=== RECORDS TO PROCESS ===
*** Block opens ***
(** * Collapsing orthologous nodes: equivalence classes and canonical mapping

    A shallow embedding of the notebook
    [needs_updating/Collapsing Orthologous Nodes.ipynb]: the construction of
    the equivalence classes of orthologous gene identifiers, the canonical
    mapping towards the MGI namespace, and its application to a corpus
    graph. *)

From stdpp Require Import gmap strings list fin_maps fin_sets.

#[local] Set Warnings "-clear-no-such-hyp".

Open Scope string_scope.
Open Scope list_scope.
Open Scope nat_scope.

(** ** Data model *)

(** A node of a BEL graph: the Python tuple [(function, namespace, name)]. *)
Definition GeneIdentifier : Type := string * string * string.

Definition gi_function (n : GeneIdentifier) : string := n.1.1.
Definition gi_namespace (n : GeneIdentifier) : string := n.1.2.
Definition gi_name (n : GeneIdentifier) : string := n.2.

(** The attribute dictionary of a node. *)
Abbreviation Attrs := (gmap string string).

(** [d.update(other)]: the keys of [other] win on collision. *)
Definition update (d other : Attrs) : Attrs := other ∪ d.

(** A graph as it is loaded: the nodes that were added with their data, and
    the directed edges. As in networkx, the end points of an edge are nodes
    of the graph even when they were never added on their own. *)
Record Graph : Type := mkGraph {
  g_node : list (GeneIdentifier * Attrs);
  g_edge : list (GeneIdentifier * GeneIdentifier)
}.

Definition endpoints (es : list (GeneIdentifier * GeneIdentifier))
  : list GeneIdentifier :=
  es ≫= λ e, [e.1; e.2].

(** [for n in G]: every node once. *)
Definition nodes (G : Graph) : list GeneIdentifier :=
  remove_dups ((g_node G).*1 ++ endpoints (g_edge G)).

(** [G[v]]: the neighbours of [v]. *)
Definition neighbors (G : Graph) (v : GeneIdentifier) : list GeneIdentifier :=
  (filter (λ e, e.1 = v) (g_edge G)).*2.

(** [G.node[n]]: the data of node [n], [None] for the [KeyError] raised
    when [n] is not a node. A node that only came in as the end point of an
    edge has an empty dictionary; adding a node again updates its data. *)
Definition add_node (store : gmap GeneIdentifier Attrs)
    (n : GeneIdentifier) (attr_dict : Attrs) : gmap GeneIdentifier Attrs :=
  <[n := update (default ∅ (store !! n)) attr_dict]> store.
*** Block closes ***
*** Block opens ***
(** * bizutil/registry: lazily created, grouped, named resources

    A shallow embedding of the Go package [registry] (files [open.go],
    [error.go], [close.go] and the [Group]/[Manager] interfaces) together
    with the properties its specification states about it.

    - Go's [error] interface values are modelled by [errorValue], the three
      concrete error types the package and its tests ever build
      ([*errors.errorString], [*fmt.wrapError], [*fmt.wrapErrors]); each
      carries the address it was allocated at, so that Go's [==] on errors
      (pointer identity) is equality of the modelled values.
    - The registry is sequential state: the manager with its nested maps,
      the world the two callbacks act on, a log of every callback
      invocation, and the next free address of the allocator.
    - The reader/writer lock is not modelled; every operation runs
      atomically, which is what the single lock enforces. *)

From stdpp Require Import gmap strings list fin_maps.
*** Block closes ***
=== INSTRUCTIONS TO FOLLOW ===
Reproduce verbatim the lines above, from the line with "[needs_updating/Collapsing Orthologous Nodes.ipynb]: the" through the line with "Definition gi_function (n".

=== EXPECTED OUTPUT ===
    [needs_updating/Collapsing Orthologous Nodes.ipynb]: the construction of
    the equivalence classes of orthologous gene identifiers, the canonical
    mapping towards the MGI namespace, and its application to a corpus
    graph. *)

From stdpp Require Import gmap strings list fin_maps fin_sets.

#[local] Set Warnings "-clear-no-such-hyp".

Open Scope string_scope.
Open Scope list_scope.
Open Scope nat_scope.

(** ** Data model *)

(** A node of a BEL graph: the Python tuple [(function, namespace, name)]. *)
Definition GeneIdentifier : Type := string * string * string.

Definition gi_function (n : GeneIdentifier) : string := n.1.1.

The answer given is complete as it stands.